Orchard
Orchard is the Local Intelligence compute platform for Apple Silicon. It's the engine that powers Proxy's local inference — running open models natively on your Mac with no cloud dependency.
What Orchard Is
Orchard is a vertically integrated inference stack:
orchard-py (Python SDK) ──┐
├──→ PIE (C++ inference engine)
orchard-rs (Rust SDK) ────┘ ├── PAL (Metal GPU kernels)
├── PSE (structured generation)
└── Carbon (private MLX fork)
- PIE (Proxy Inference Engine) — C++23 inference server optimized for Apple Silicon
- PAL (Proxy Attention Lab) — Custom Metal GPU kernels for paged attention
- PSE (Proxy State Engine) — Grammar and structured generation engine
- Carbon — Private fork of Apple's MLX framework with multi-stream concurrency and epoch-based buffer safety
Design Philosophy
Orchard exists because local inference on consumer hardware is a fundamentally different problem than cloud inference on GPU clusters.

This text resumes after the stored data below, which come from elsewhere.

(* ===== verification/Graph.v ===== *)
(** * The data model of the traffic generator

    [workload_analysis/graph.hpp], [strategy.hpp], [util.hpp] and [pe.hpp]:
    tensors, operator nodes, the graph, the splitting strategy and the grid of
    processing elements.  Tensors are reached through pointers ([Tensor *]) and
    copies of a [Node] are shallow, so tensors live in a heap [gmap loc Tensor]
    and nodes hold locations: two nodes (or two fields of one node) that hold
    the same location see each other's updates, as in the C++. *)
From stdpp Require Import base tactics list gmap strings.
From Stdlib Require Import ZArith Lia.
From S2P Require Import Prelude.
Local Open Scope Z_scope.

(** ** Enumerations *)

(** [enum class DataType]; its underlying type is [int] and the parser casts
    any integer to it, so values without an enumerator exist too. *)
Inductive DataType :=
  | INT8 | FP8 | BF16 | FP16 | INT32 | FP32 | INT64 | FP64
  | DataType_other (z : Z).

Definition DataType_of_int (z : Z) : DataType :=
  if z =? 0 then INT8 else if z =? 1 then FP8 else if z =? 2 then BF16
  else if z =? 3 then FP16 else if z =? 4 then INT32 else if z =? 5 then FP32
  else if z =? 6 then INT64 else if z =? 7 then FP64 else DataType_other z.

Inductive Operator :=
  | CONV | GEMM | RELU | MAXPOOL | BATCHNORMAL | SOFTMAX | RESHPAE | AVGPOOL.

#[export] Instance DataType_eq_dec : EqDecision DataType.
Proof. solve_decision. Defined.
#[export] Instance Operator_eq_dec : EqDecision Operator.
Proof. solve_decision. Defined.

(** ** Tensors, attributes, nodes, graphs *)

(** [None] is an uninitialised member: [Tensor]'s constructor leaves [id],
    [size], [address] and [original_size] indeterminate. *)
Record Tensor := mkTensor {
  t_id : option Z;
  t_name : string;
  t_shape : list Z;            (* N, C, H, W *)
  t_data_type : DataType;
  t_size : option Z;           (* long long *)
  t_address : option Z;        (* uint64_t *)
  t_original_size : option Z;  (* uint64_t *)
}.

(** The constructor [Tensor(name, shape, datatype)]. *)
Definition Tensor_new (name : string) (shape : list Z) (datatype : DataType) : Tensor :=
  mkTensor None name shape datatype None None None.

Record NodeAttribute := mkNodeAttribute {
  a_name : string;
  a_data_type : DataType;
  a_data : list Z;
}.

(** A [Tensor *]. *)
Abbreviation loc := positive.
Abbreviation heap := (gmap loc Tensor).

Record Node := mkNode {
  n_id : Z;                            (* uint32_t *)
  n_name : string;
  n_op : Operator;
  n_inputs : list loc;
  n_outputs : list loc;
  n_attributes : list NodeAttribute;   (* never written once built *)
  n_parents : list loc;                (* never used *)
  n_childs : list loc;                 (* never used *)
  n_size : option Z;                   (* never used *)
  n_origianl_input_size : list Z;
}.

(** The constructor [Node(id, name, op)]. *)
Definition Node_new (id : Z) (name : string) (op : Operator) : Node :=
  mkNode id name op [] [] [] [] [] None [].

Record Graph := mkGraph { g_name : string; g_nodes : list Node }.

(** ** Field updates *)

Definition set_shape (s : list Z) (t : Tensor) : Tensor :=
  mkTensor (t_id t) (t_name t) s (t_data_type t) (t_size t) (t_address t)
    (t_original_size t).
Definition set_size (z : Z) (t : Tensor) : Tensor :=
  mkTensor (t_id t) (t_name t) (t_shape t) (t_data_type t) (Some z) (t_address t)
    (t_original_size t).
Definition set_address (z : Z) (t : Tensor) : Tensor :=
  mkTensor (t_id t) (t_name t) (t_shape t) (t_data_type t) (t_size t) (Some z)
    (t_original_size t).
Definition set_original_size (z : Z) (t : Tensor) : Tensor :=
  mkTensor (t_id t) (t_name t) (t_shape t) (t_data_type t) (t_size t) (t_address t)
    (Some z).

Definition set_inputs (l : list loc) (n : Node) : Node :=
  mkNode (n_id n) (n_name n) (n_op n) l (n_outputs n) (n_attributes n)
    (n_parents n) (n_childs n) (n_size n) (n_origianl_input_size n).
Definition set_outputs (l : list loc) (n : Node) : Node :=
  mkNode (n_id n) (n_name n) (n_op n) (n_inputs n) l (n_attributes n)
    (n_parents n) (n_childs n) (n_size n) (n_origianl_input_size n).
Definition set_attributes (l : list NodeAttribute) (n : Node) : Node :=
  mkNode (n_id n) (n_name n) (n_op n) (n_inputs n) (n_outputs n) l
    (n_parents n) (n_childs n) (n_size n) (n_origianl_input_size n).
Definition set_origianl_input_size (l : list Z) (n : Node) : Node :=
  mkNode (n_id n) (n_name n) (n_op n) (n_inputs n) (n_outputs n) (n_attributes n)
    (n_parents n) (n_childs n) (n_size n) l.

(** ** Pointers *)

(** [*p] *)
Definition deref (h : heap) (p : loc) : res Tensor := of_option EBadPointer (h !! p).
(** Reads of members that may be uninitialised. *)
Definition get_size (t : Tensor) : res Z := of_option EUninit (t_size t).
Definition get_address (t : Tensor) : res Z := of_option EUninit (t_address t).

(** ** Strategy ([strategy.hpp]) and its sub-graph count ([util.hpp]) *)

Record Strategy := mkStrategy {
  splitSize : list (list Z);
  mappingStrategy : string;
}.

(** [strategy.splitSize[i][j]] *)
Definition split_at (s : Strategy) (i j : Z) : res Z :=
  row ← vec_get (splitSize s) i; vec_get row j.

(** [for (auto &i : l) acc *= i] on [int]s. *)
Fixpoint i32_prod (acc : Z) (l : list Z) : res Z :=
  match l with
  | [] => Ok acc
  | x :: l' => acc' ← i32 (acc * x); i32_prod acc' l'
  end.

Definition get_num_subgraph (s : Strategy) : res Z :=
  if (length (splitSize s) =? 2)%nat then
    a ← split_at s 0 2;
    n ← i32 (1 * a);
    b ← split_at s 0 3;
    n ← i32 (n * b);
    row ← vec_get (splitSize s) 1;
    i32_prod n row
  else
    row ← vec_get (splitSize s) 0;
    i32_prod 1 row.

(** ** The PE grid ([pe.hpp]) *)
Module PEGrid.
Record t := mk {
  peNum : Z;
  peMemory : Z;
  peMemArr : list Z;
}.

(** The constructor: [peMemArr.resize(peNum)] throws on a negative count
    (converted to [size_t] it exceeds [max_size()]). *)
Definition new (peNum memory : Z) : res t :=
  if peNum <? 0 then Err (EThrow "length_error")
  else Ok (mk peNum memory (replicate (Z.to_nat peNum) memory)).

(** [isRunnable] returns [true] before it reaches its comparison. *)
Definition isRunnable (g : t) (subgraphMem : Z) : bool := true.

(** The comparison [isRunnable] was written for, which is dead code. *)
Definition isRunnable_intended (g : t) (subgraphMem : Z) : bool :=
  subgraphMem <=? peMemory g.

Definition numRound (g : t) (numSubgraph : Z) : res (Z * Z) :=
  r ← i32_ceil_div numSubgraph (peNum g);
  m ← i32_rem numSubgraph (peNum g);
  Ok (r, m).
End PEGrid.

(** ** Lemmas *)

Definition prod (l : list Z) : Z := foldr Z.mul 1 l.

Lemma prod_nonneg l : Forall (λ x, 0 ≤ x) l → 0 ≤ prod l.
Proof. induction 1; unfold prod in *; simpl; nia. Qed.

Lemma prod_pos l : Forall (λ x, 0 < x) l → 0 < prod l.
Proof. induction 1; unfold prod in *; simpl; nia. Qed.

Lemma i32_prod_ok acc l :
  1 ≤ acc → Forall (λ x, 1 ≤ x) l → acc * prod l < 2 ^ 31 →
  i32_prod acc l = Ok (acc * prod l).
Proof.
  intros Hacc Hl. revert acc Hacc.
  induction Hl as [|x l Hx Hl IH]; intros acc Hacc Hb; simpl in *.
  - by rewrite Z.mul_1_r.
  - fold (prod l) in *. pose proof (prod_pos l) as Hp.
    assert (0 < prod l) by (apply Hp; eapply Forall_impl; [done|]; simpl; lia).
    rewrite i32_ok by nia. simpl. rewrite IH; [f_equal; lia|nia|nia].
Qed.

Lemma get_num_subgraph_conv s r0 r1 h w :
  splitSize s = [r0; r1] → r0 !! 2%nat = Some h → r0 !! 3%nat = Some w →
  1 ≤ h → 1 ≤ w → Forall (λ x, 1 ≤ x) r1 → h * w * prod r1 < 2 ^ 31 →
  get_num_subgraph s = Ok (h * w * prod r1).
Proof.
  intros Hs Hh Hw Hh1 Hw1 Hr Hb. unfold get_num_subgraph, split_at.
  rewrite Hs. simpl. rewrite (vec_get_Z r0 2 h), (vec_get_Z r0 3 w) by (lia || done).
  simpl.
  assert (0 < prod r1) by (apply prod_pos; eapply Forall_impl; [done|]; simpl; lia).
  rewrite Z.mul_1_l, i32_ok by nia. simpl. rewrite i32_ok by nia. simpl.
  apply i32_prod_ok; nia || done.
Qed.

Lemma get_num_subgraph_single s r0 :
  splitSize s = [r0] → Forall (λ x, 1 ≤ x) r0 → prod r0 < 2 ^ 31 →
  get_num_subgraph s = Ok (prod r0).
Proof.
  intros Hs Hr Hb. unfold get_num_subgraph. rewrite Hs. simpl.
  rewrite i32_prod_ok; [f_equal; lia|lia|done|lia].
Qed.
(** The [split] that [Relu] inherits makes every output pointer of the
    split node the pointer of its first input: the output tensor of the
    operator is no longer reachable from the split node, and later updates of
    the input tensor (its size, its address) are updates of the output. *)
Theorem Relu_split_aliases nd h p a b c d s0 s1 s2 s3 m :
  vec_get (n_inputs nd) 0 = Ok p → shape_at h p [a; b; c; d] →
  Forall dim [a; b; c; d] → Forall (λ x, 0 < x) [s0; s1; s2; s3] →
  ∃ nd', split (strategy1 s0 s1 s2 s3 m) Relu (mkWstate h nd) =
    Ok (tt, mkWstate (alter (set_shape [a / s0; b / s1; c / s2; d / s3]) p h) nd') ∧
    n_inputs nd' = n_inputs nd ∧
    n_outputs nd' = replicate (length (n_outputs nd)) p.
Proof. intros. eexists. split; [by apply Workload_split_ok|done]. Qed.

(** [MaxPool::split] computes both spatial extents of the input tile from
    the output height: the width of the tile does not depend on the output
    width nor on how it is split. *)
Theorem MaxPool_split_square nd h pi po n c ih iw on oc oh ow s0 s1 s2 s3 m
    ak ap ast kernel pad stride :
  vec_get (n_inputs nd) 0 = Ok pi → vec_get (n_outputs nd) 0 = Ok po → pi ≠ po →
  shape_at h pi [n; c; ih; iw] → shape_at h po [on; oc; oh; ow] →
  vec_get (n_attributes nd) 0 = Ok ak → vec_get (a_data ak) 0 = Ok kernel →
  vec_get (n_attributes nd) 1 = Ok ap → vec_get (a_data ap) 0 = Ok pad →
  vec_get (n_attributes nd) 2 = Ok ast → vec_get (a_data ast) 0 = Ok stride →
  Forall dim [c; oc; oh; ow; kernel; stride] → Forall (λ x, 0 < x) [s1; s2; s3] →
  1 ≤ oh / s2 → oh / s2 * stride + kernel < 2 ^ 31 →
  ∃ h', split (strategy1 s0 s1 s2 s3 m) MaxPool (mkWstate h nd) = Ok (tt, mkWstate h' nd) ∧
    shape_at h' pi [n; c / s1; (oh / s2 - 1) * stride + kernel;
                               (oh / s2 - 1) * stride + kernel] ∧
    shape_at h' po [on; oc / s1; oh / s2; ow / s3].
Proof.
  intros Hi Ho D Si So A1 A2 A3 A4 A5 A6 Hd Hf T B. eexists. split.
  { cbn [split]. eapply MaxPool_split_ok; eassumption. }
  unfold shape_at in *. apply fmap_Some in Si as (ti & Lhi & _), So as (to & Lho & _).
  rewrite !lookup_alter. repeat case_decide; simplify_eq. by rewrite Lhi, Lho.
Qed.

(** ** Witnesses: the first layer of ResNet-50 *)

Definition ex_tensor (name : string) (shape : list Z) (address : Z) : Tensor :=
  mkTensor None name shape FP8 None (Some address) None.

(** A convolution with bias, split into 4 output-channel and 2x2 spatial tiles. *)
Definition ex_conv_heap : heap :=
  {[ 1%positive := ex_tensor "data" [1; 3; 224; 224] 0;
     2%positive := ex_tensor "weight" [64; 3; 7; 7] 602112;
     3%positive := ex_tensor "bias" [64] 639744;
     4%positive := ex_tensor "conv0_fwd" [1; 64; 112; 112] 103118240 ]}.
Definition ex_attrs : list NodeAttribute :=
  [mkNodeAttribute "dilations" FP64 []; mkNodeAttribute "group" BF16 [];
   mkNodeAttribute "kernel_shape" FP64 [7; 7]; mkNodeAttribute "pads" FP64 [3; 3; 3; 3];
   mkNodeAttribute "strides" FP64 [2; 2]].
Definition ex_conv_node : Node :=
  mkNode 0 "conv0" CONV [1; 2; 3]%positive [4%positive] ex_attrs [] [] None [].
Definition ex_geom : conv_geom :=
  mkGeom 1 3 224 224 64 3 7 7 1 64 112 112 3 2 1 1 2 2 4 1 1 1.

Lemma ex_conv_node_ok : conv_node ex_geom ex_conv_node ex_conv_heap 1 2 4.
Proof.
  constructor; try done.
  - eexists. split; reflexivity.
  - eexists. split; reflexivity.
  - repeat constructor; vm_compute; (done || (intros ?; done)).
  - repeat constructor.
Qed.

Lemma ex_bias_ok : bias_ok ex_conv_node ex_conv_heap [1; 2; 4]%positive.
Proof.
  intros pb [= <-]. split; [set_solver|].
  exists 64, []. split; [reflexivity|unfold dim; lia].
Qed.

Lemma computeSize_spec_witness :
  computeSize (mkWstate ex_conv_heap ex_conv_node) =
    Ok (3851264, mkWstate (sized [1; 2; 3; 4]%positive ex_conv_heap) ex_conv_node).
Proof.
  apply (computeSize_spec (mkWstate ex_conv_heap ex_conv_node)).
  - intros p Hp. simpl in Hp.
    repeat (apply elem_of_cons in Hp as [->|Hp];
      [eexists; split; [reflexivity|split; [repeat constructor; done|by vm_compute]]|]).
    by apply elem_of_nil in Hp.
  - by vm_compute.
Defined.

Lemma Conv_split_partitions_witness :
  ∃ h', split (geom_strategy ex_geom "weight") Conv (mkWstate ex_conv_heap ex_conv_node)
        = Ok (tt, mkWstate h' ex_conv_node) ∧
    shape_at h' 1 [1; 3; 114; 114] ∧ shape_at h' 2 [16; 3; 7; 7] ∧
    shape_at h' 4 [1; 16; 56; 56] ∧
    prod (out_tile ex_geom) * (4 * 2 * 2) = prod [1; 64; 112; 112] ∧
    prod (w_tile ex_geom) * prod [4; 1; 1; 1] = prod [64; 3; 7; 7].
Proof.
  apply (Conv_split_partitions ex_geom ex_conv_node ex_conv_heap 1 2 4 "weight"
           ex_conv_node_ok ex_bias_ok).
  repeat split; apply Z.mod_divide; done.
Defined.

Definition ex_relu_node : Node :=
  mkNode 2 "relu0" RELU [1%positive] [4%positive] [] [] [] None [].

Lemma Relu_split_aliases_witness :
  ∃ nd', split (strategy1 1 1 2 2 "weight") Relu (mkWstate ex_conv_heap ex_relu_node) =
    Ok (tt, mkWstate (alter (set_shape [1; 3; 112; 112]) 1%positive ex_conv_heap) nd') ∧
    n_inputs nd' = [1%positive] ∧ n_outputs nd' = [1%positive].
Proof.
  apply (Relu_split_aliases ex_relu_node ex_conv_heap 1%positive 1 3 224 224 1 1 2 2).
  - reflexivity.
  - reflexivity.
  - repeat constructor; vm_compute; (done || (intros ?; done)).
  - repeat constructor.
Defined.

Definition ex_pool_node : Node :=
  mkNode 3 "pool0" MAXPOOL [1%positive] [4%positive]
    [mkNodeAttribute "kernel_shape" FP64 [3; 3]; mkNodeAttribute "pads" FP64 [1; 1; 1; 1];
     mkNodeAttribute "strides" FP64 [2; 2]] [] [] None [].

Lemma MaxPool_split_square_witness :
  ∃ h', split (strategy1 1 1 2 8 "weight") MaxPool (mkWstate ex_conv_heap ex_pool_node) =
    Ok (tt, mkWstate h' ex_pool_node) ∧
    shape_at h' 1 [1; 3; 113; 113] ∧ shape_at h' 4 [1; 64; 56; 14].
Proof.
  apply (MaxPool_split_square ex_pool_node ex_conv_heap 1 4 1 3 224 224 1 64 112 112
           1 1 2 8 "weight" (mkNodeAttribute "kernel_shape" FP64 [3; 3])
           (mkNodeAttribute "pads" FP64 [1; 1; 1; 1])
           (mkNodeAttribute "strides" FP64 [2; 2]) 3 1 2);
    try reflexivity; try done.
  - repeat constructor; vm_compute; (done || (intros ?; done)).
  - repeat constructor.
Defined.
(* ===== verification/PE.v ===== *)
(** * The processing element

    [gem5/src/lab447/pe.hh] and [pe.cc].  The PEs share static state (the list
    of PEs by coordinate, the set of PEs that reached a barrier, the issuer of
    the pending broadcast), a packet heap and the clock, so a handler is a
    computation over the whole [World].  Pointers are ids: a [PEPtr] is the
    creation index of the PE, a [PacketPtr] a key of the packet heap (a deleted
    packet is absent, and using it an error), a [RequestPtr] the [rq_id] of the
    request.  The answer of [port.sendTimingReq] is an argument of the handler
    that calls it, [System::isMemAddr] a parameter. *)
From stdpp Require Import base tactics list gmap strings pretty.
From Stdlib Require Import ZArith Lia Ascii.
From S2P Require Import Prelude Json MemCmd TrafficPattern.
Local Open Scope Z_scope.

(** ** State *)

Record Request := mkRequest {
  rq_id : positive;
  rq_addr : Z;
  rq_size : Z;
  rq_requestorId : Z;
  rq_pc : Z;
  rq_broadcast : bool;
}.

(** [pk_data]: the bytes of the dynamically allocated payload, [None] where
    they were never written. *)
Record Packet := mkPacket {
  pk_cmd : Command;
  pk_req : Request;
  pk_data : list (option Z);
}.

Record StatGroup := mkStats {
  numSuppressed : Z; numPackets : Z; numRetries : Z; retryTicks : Z;
  bytesRead : Z; bytesWritten : Z; totalReadLatency : Z; totalWriteLatency : Z;
  totalReads : Z; totalWrites : Z;
}.

Definition zero_stats : StatGroup := mkStats 0 0 0 0 0 0 0 0 0 0.

(** The members that do not change after construction. *)
Record PEParams := mkParams {
  requestorId : Z;
  px : Z;
  py : Z;
  block_size : Z;
  cache_line_size : Z;
  global_mem_size : Z;
  local_mem_offset : Z;
}.

(** An event is [Some t] when it is scheduled for tick [t].  [waitingResp_*]
    map an outstanding request to the tick it was sent at. *)
Record PE := mkPE {
  pe_params : PEParams;
  operateNextEvent : option Z;
  scheduleReqEvent : option Z;
  waitingSend_read : list positive;
  waitingSend_write : list positive;
  retryPktTick : Z;
  waitingResp_read : gmap positive Z;
  waitingResp_write : gmap positive Z;
  stats : StatGroup;
  traffic_list : list TrafficPattern.Traffic;
  cur_traffic : Z;              (* uint32_t *)
}.

Record World := mkWorld {
  curTick : Z;
  pes : gmap nat PE;
  pe_list : gmap string nat;
  rdy_sync_list : gset nat;
  broadcast_issuer : option nat;
  packets : gmap positive Packet;
  next_packet : positive;
  next_request : positive;
  exits : list string;          (* exitSimLoop calls, latest first *)
}.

- Single device — no distributed coordination, no fleet management, no network hops
- Apple Silicon — unified memory, Metal compute, exceptional performance-per-watt
- Continuous batching — multiple agents can share the same model simultaneously
- Structured generation — PSE guarantees models produce valid output (JSON, function calls, schema-constrained responses) without sacrificing creative capability
The bet: local gives velocity to outrun cloud. No server farm reconfiguration. No distributed KV cache coordination. Everything on one device means faster iteration.
How Proxy Uses Orchard
Proxy connects to Orchard through orchard-rs, the Rust client library. The connection flows:
Proxy (SwiftUI)
└── Glue (Rust FFI)
└── Grand Central
└── orchard-rs ──→ PIE (IPC) ──→ Model inference
PIE runs as a separate process. orchard-rs communicates with it over IPC (nanomsg). Grand Central manages the lifecycle — starting PIE when needed, routing inference requests, handling streaming responses.
Client Libraries
| Library | Language | Distribution | Purpose |
|---|---|---|---|
| orchard-py | Python | PyPI | Python SDK, FastAPI server, OpenAI-compatible API |
| orchard-rs | Rust | crates.io | Rust SDK, IPC client, used by Grand Central |
| orchard-swift | Swift | SPM | Telemetry only (not inference) |
Both orchard-py and orchard-rs expose an OpenAI-compatible API surface — chat completions, streaming, tool calling, structured output.